Provided data section start

(* ===== verification/Random.v ===== *)
(** * The pseudo-random generator of the lottery

    [random.c]: a 32-bit linear congruential generator of which the lottery
    uses 15 bits. *)
From stdpp Require Import base strings numbers gmap list.
From S2P Require Import Prelude Machine Kernel.

Definition srand (s : Z) : K unit := modify (λ k, k <| seed := u32 s |>).

Definition lcg (s : Z) : Z := u32 (1664525 * s + 1013904223).
(** The 15 bits of the seed the generator hands out. *)
Definition rand15 (s : Z) : Z := Z.land (Z.shiftr s 16) 0x7FFF.

(** A zero range is a division by zero, which traps. *)
Definition get_random (min max : Z) : K Z :=
  modify (λ k, k <| seed ::= lcg |>);;
  s ← gets seed;
  let range := i32 (max - min) in
  if range =? 0 then panic "trap"
  else mret (i32 (rand15 s mod u32 range + min)).

Lemma rand15_range s : 0 ≤ rand15 s < 32768.
Proof.
  unfold rand15. change 0x7FFF with (Z.ones 15).
  rewrite Z.land_ones by lia. apply Z.mod_pos_bound. lia.
Qed.

Lemma get_random_eq min max k : 0 < max - min < 2147483648 →
  0 ≤ min → max < 2147483648 →
  get_random min max k =
    Ok (rand15 (lcg (seed k)) mod (max - min) + min) (k <| seed ::= lcg |>).
Proof.
  intros. unfold get_random. mred. cbn [seed upd].
  rewrite (i32_small (max - min)) by lia. replace (max - min =? 0) with false by lia.
  rewrite u32_small by lia.
  pose proof (Z.mod_pos_bound (rand15 (lcg (seed k))) (max - min)).
  rewrite i32_small by lia. done.
Qed.
(* ===== verification/LogSpec.v ===== *)
(** * The log survives a power failure

    [commit] writes the pinned blocks to the log area, then the header that names
    them, then the blocks to their homes, then an empty header; recovery copies
    what the header names. A disk that stops between any two of these block writes
    is recovered to the state before the transaction or to the state after it. *)
From stdpp Require Import base strings numbers gmap list.
From S2P Require Import Prelude Machine KString Kernel Locks Kalloc Proc ProcSpec Sleeplock Bio BioSpec Log.

(** A sequence of block writes, the first one first. *)
Definition apply_writes (ws : list (nat * list Z)) (d : list (list Z)) : list (list Z) :=
  foldl (λ d w, <[w.1 := w.2]> d) d ws.
Definition s_puts (ws : list (nat * list Z)) (s : store) : store :=
  s <| s_disk ::= apply_writes ws |> <| s_trace ::= app (rev ws) |>.

Lemma s_puts_nil s : s_puts [] s = s.
Proof. by destruct s. Qed.
Lemma s_puts_snoc ws w s : s_puts (ws ++ [w]) s = s_put (Z.of_nat w.1) w.2 (s_puts ws s).
Proof.
  destruct s, w as [n d]. unfold s_puts, s_put, upd, apply_writes. simpl.
  rewrite foldl_app, rev_app_distr, Nat2Z.id. done.
Qed.
Lemma apply_writes_length ws d : length (apply_writes ws d) = length d.
Proof. revert d. induction ws as [|w ws IH]; intros d; [done|]. simpl. rewrite IH. apply length_insert. Qed.
Lemma apply_writes_other ws d i : Forall (λ w, w.1 ≠ i) ws → apply_writes ws d !! i = d !! i.
Proof.
  intros F. revert d. induction F as [|w ws N _ IH]; intros d; [done|].
  change (apply_writes ws (<[w.1 := w.2]> d) !! i = d !! i). rewrite IH. by apply list_lookup_insert_ne.
Qed.

(** The in-memory header names the blocks [B]. *)
Definition log_at (ls : Z) (B : list Z) (l : logst) : Prop :=
  ldev l = 1 ∧ lstart l = ls ∧ lh_n l = Z.of_nat (length B) ∧ take (length B) (lh_block l) = B.

Lemma log_at_block ls B l i blk : log_at ls B l → B !! i = Some blk → lh_block l !!! i = blk.
Proof.
  intros (_ & _ & _ & E) L. apply list_lookup_total_correct. rewrite <- E, lookup_take in L. by case_decide.
Qed.

Lemma store_ext s s' : s_disk s = s_disk s' → s_trace s = s_trace s' → s_dirty s = s_dirty s' →
  s_held s = s_held s' → s = s'.
Proof. destruct s, s'. simpl. by intros -> -> -> ->. Qed.

Section steps.
Context `{!Patience} (p : nat) (x : Z) (Y : protocol kernel) `{!Mono Y}.
Context (ls : Z) (B : list Z).

Lemma klog_rest k k' : rest k' = rest k → klog k' = klog k.
Proof. intros E. by apply (f_equal klog) in E. Qed.

Lemma kwp_bcopy dst src hd hs s (Q : unit → kernel → Prop) k :
  kcache p x s k → s_held s !! dst = Some hd → s_held s !! src = Some hs →
  (∀ k', kcache p x (s_hold dst (mkHold (h_blk hd) (h_data hs) (h_dirty hd)) s) k' → rest k' = rest k → Q tt k') →
  kwp (bcopy dst src) Q Y k.
Proof.
  intros HK HD HS HQ. unfold bcopy. kstep. apply kwp_bget_slot.
  pose proof HK as (_ & _ & _ & C). destruct (held_slot x s _ C src hs HS) as (_ & _ & _ & _ & E & _). rewrite E.
  apply (kwp_bset_data p x Y dst hd (λ _, h_data hs) s); [done..].
Qed.

Lemma s_take_held b blk s : s_held (s_take b blk s) !! b =
  Some (mkHold blk (s_view s blk) (bool_decide (is_Some (s_dirty s !! blk)))).
Proof. apply lookup_insert_eq. Qed.

Lemma s_hold_eq b h s : s_held (s_hold b h s) !! b = Some h.
Proof. apply lookup_insert_eq. Qed.
Lemma s_hold_ne b b' h s : b ≠ b' → s_held (s_hold b h s) !! b' = s_held s !! b'.
Proof. apply lookup_insert_ne. Qed.
Lemma s_put_held blk d s : s_held (s_put blk d s) = s_held s.
Proof. done. Qed.
Lemma s_drop_ne b b' h s : b ≠ b' → s_held (s_drop b h s) !! b' = s_held s !! b'.
Proof. apply lookup_delete_ne. Qed.

Lemma kwp_write_log_one i blk d s (Q : unit → kernel → Prop) k :
  let lb := ls + Z.of_nat i + 1 in
  kcache p x s k → s_held s = ∅ → log_at ls B (klog k) → B !! i = Some blk →
  s_dirty s !! blk = Some d → s_dirty s !! lb = None → in_range s lb → in_range s blk →
  Z.of_nat (length (s_disk s)) ≤ 2147483648 → (size (s_dirty s) < NBUF)%nat →
  (∀ k', kcache p x (s_put lb d s) k' → rest k' = rest k → Q tt k') →
  kwp (write_log_one i) Q Y k.
Proof.
  intros lb HK HE HL HB HD HN R1 R2 HS HP HQ.
  assert (blk ≠ lb) as Nb by congruence.
  unfold write_log_one. kstep. kstep. rewrite (log_at_block _ _ _ _ _ HL HB).
  destruct HL as (-> & -> & _). fold lb. unfold in_range in *. rewrite !u32_small by lia.
  kstep. apply (kwp_bread p x Y lb s); [done|done| |right; unfold pinned; rewrite HE, map_size_empty; lia|].
  { intros b h Hb. by rewrite HE in Hb. }
  intros b1 k1 F1 K1 E1. kstep.
  apply (kwp_bread p x Y blk (s_take b1 lb s)); [done|done| |left|].
  { intros b h Hb. simpl in Hb. rewrite HE, lookup_insert in Hb. case_decide; [|done]. by simplify_eq. }
  { simpl. by rewrite lookup_delete_ne, HD by done. }
  intros b2 k2 F2 K2 E2. simpl in F2. rewrite HE, lookup_insert in F2. case_decide as N12; [done|].
  set (s2 := s_take b2 blk (s_take b1 lb s)) in *.
  assert (H1 : s_held s2 !! b1 = Some (mkHold lb (s_block s lb) false)).
  { simpl. rewrite lookup_insert_ne, lookup_insert_eq by done. unfold s_view. rewrite HN. done. }
  assert (H2 : s_held s2 !! b2 = Some (mkHold blk d true)).
  { simpl. rewrite lookup_insert_eq. unfold s_view. simpl. by rewrite lookup_delete_ne, HD by done. }
  kstep. apply (kwp_bcopy b1 b2 _ _ s2 _ _ K2 H1 H2). intros k3 K3 E3. simpl in K3.
  kstep. eapply (kwp_bwrite p x Y b1); [exact K3|apply lookup_insert_eq|]. intros k4 K4 E4. simpl in K4.
  kstep. eapply (kwp_brelse p x Y b2); [exact K4|rewrite s_put_held, !s_hold_ne by done; exact H2|done|].
  intros k5 K5 E5.
  eapply (kwp_brelse p x Y b1); [exact K5|rewrite s_drop_ne, s_put_held by done; apply s_hold_eq| |].
  { intros _. unfold s_block. simpl. rewrite list_lookup_total_insert_eq; [done|lia]. }
  intros k6 K6 E6. apply HQ; [|congruence].
  replace (s_put lb d s) with (s_drop b1 (mkHold lb d false) (s_drop b2 (mkHold blk d true)
    (s_put lb d (s_hold b1 (mkHold lb d false) (s_hold b1 (mkHold lb d false) s2))))); [done|].
  subst s2. apply store_ext; simpl; [done..| |].
  - rewrite insert_delete_eq, delete_id by done. by apply insert_id.
  - rewrite HE. apply map_eq. intros j. rewrite lookup_empty, !lookup_delete, !lookup_insert, lookup_empty. repeat case_decide; congruence.
Qed.
(** Bytes that exist need no new blocks. *)
Lemma missing_old V A F q n : frep V A F → (q + n ≤ length F)%nat → missing V A (q `div` 512) (span q n) = 0%nat.
Proof.
  intros HF Hl. unfold missing. rewrite filter_none; [done|]. apply Forall_forall. intros bn [Hb1 Hb2]%elem_of_seq E0.
  assert (∃ j, (j < length F)%nat ∧ (j `div` 512 = bn)%nat) as (j & Hj & E).
  { pose proof (Nat.div_mod_eq q 512). pose proof (Nat.mod_upper_bound q 512 ltac:(lia)).
    destruct (decide (bn = q `div` 512)%nat) as [->|Hn].
    - exists q. split; [|done]. unfold span in Hb2. case_decide; lia.
    - exists (512 * bn)%nat. split; [|by rewrite Nat.mul_comm, Nat.div_mul by lia]. unfold span in Hb2. case_decide; [lia|].
      pose proof (Nat.div_mod_eq (q `mod` 512 + n + 511) 512). pose proof (Nat.mod_upper_bound (q `mod` 512 + n + 511) 512 ltac:(lia)). lia. }
  destruct (frep_blk V A F j HF Hj) as (_ & Hn & _). congruence.
Qed.

Definition set_file (A : list Z) (sz : Z) (ip : inode) : inode := ip <| iaddrs := A |> <| isize := sz |>.

Lemma mine_range V A c : file_ok V A → mine V A c → ds ≤ c < sb_size SB.
Proof.
  intros HF (Hc & [->|(b & Hb & <-)]); [by apply (used_ind V A HF)|]. by destruct (mine_blk _ _ b HF Hb Hc) as [_ [? _]].
Qed.

(** Writing the blocks of the file does not touch the inodes. *)
Lemma keeps_ib V ip V1 A1 : keeps V (iaddrs ip) V1 A1 → file_ok V (iaddrs ip) → sane V → 0 ≤ inum ip < sb_ninodes SB →
  V1 (ib ip) = V (ib ip).
Proof.
  intros HK HF HS Hi. destruct (ge_ib GE _ Hi) as [Hr Hn]. apply (kp_frame _ _ _ _ HK); [done|intros _; by apply HS|].
  intros Hm%mine_range; [lia|done].
Qed.

Lemma updated_same V ip V1 : keeps V (iaddrs ip) V1 (iaddrs ip) → file_ok V (iaddrs ip) → sane V → 0 ≤ inum ip < sb_ninodes SB →
  updated V ip V1 ip.
Proof.
  intros HK HF HS Hi. pose proof (keeps_ib V ip V1 _ HK HF HS Hi) as E. destruct HK as [U1 U2 U3].
  split; [done| |done|by intros; rewrite E|unfold synced; by rewrite E].
  intros c _ _ Hb _ Hu. apply U2; [done|]. intros [? ?]. auto.
Qed.

Lemma updated_inode V ip V1 ip' F' : keeps V (iaddrs ip) V1 (iaddrs ip') → file_ok V (iaddrs ip) → sane V → sane V1 →
  frep V1 (iaddrs ip') F' → 0 ≤ inum ip < sb_ninodes SB → inum ip' = inum ip →
  updated V ip (inode_view V1 ip') ip'.
Proof.
  intros HK HF HS HS1 HF1 Hi En. pose proof (keeps_ib V ip V1 _ HK HF HS Hi) as E. rewrite <- En in Hi.
  pose proof (fo_len _ _ (fr_ok _ _ _ HF1)) as HL. destruct (inode_view_ok V1 ip' (iaddrs ip') F' HS1 HF1 Hi HL) as (_ & _ & EU & EB & Sy).
  destruct (ge_ib GE _ Hi) as [Hr Hn]. pose proof (ge_size GE). pose proof (dinode_off_le (inum ip')). pose proof (dinode_length ip' HL).
  assert (length (V1 (ib ip')) = 512%nat) as L1 by (apply HS1; [lia|by apply GE]). destruct HK as [U1 U2 U3]. split.
  - intros c Hc Hu. rewrite EU. auto.
  - intros c _ _ Hb Hc Hu Hm. unfold inode_view. rewrite En, vset_ne by done. apply U2; [done| |done]. intros [? ?]. auto.
  - intros c (Hc & Hx). apply U3. split; [done|]. destruct Hx as [Hx|(b & Hb & Hx)]; [by left|right]. exists b. split; [done|]. by rewrite <- EB.
  - intros j Hj. unfold inode_view. rewrite <- En in *. rewrite vset_eq, <- E. rewrite lookup_splice, decide_False; [done|lia|lia].
  - done.
Qed.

Provided data section end

▸ **Directions for this task**
Retype exactly the span of lines from the one with "assert (length (V1" through the one with "- intros c _"; include both ends and omit the rest of the material.

▸ **Expected output**
  assert (length (V1 (ib ip')) = 512%nat) as L1 by (apply HS1; [lia|by apply GE]). destruct HK as [U1 U2 U3]. split.
  - intros c Hc Hu. rewrite EU. auto.
  - intros c _ _ Hb Hc Hu Hm. unfold inode_view. rewrite En, vset_ne by done. apply U2; [done| |done]. intros [? ?]. auto.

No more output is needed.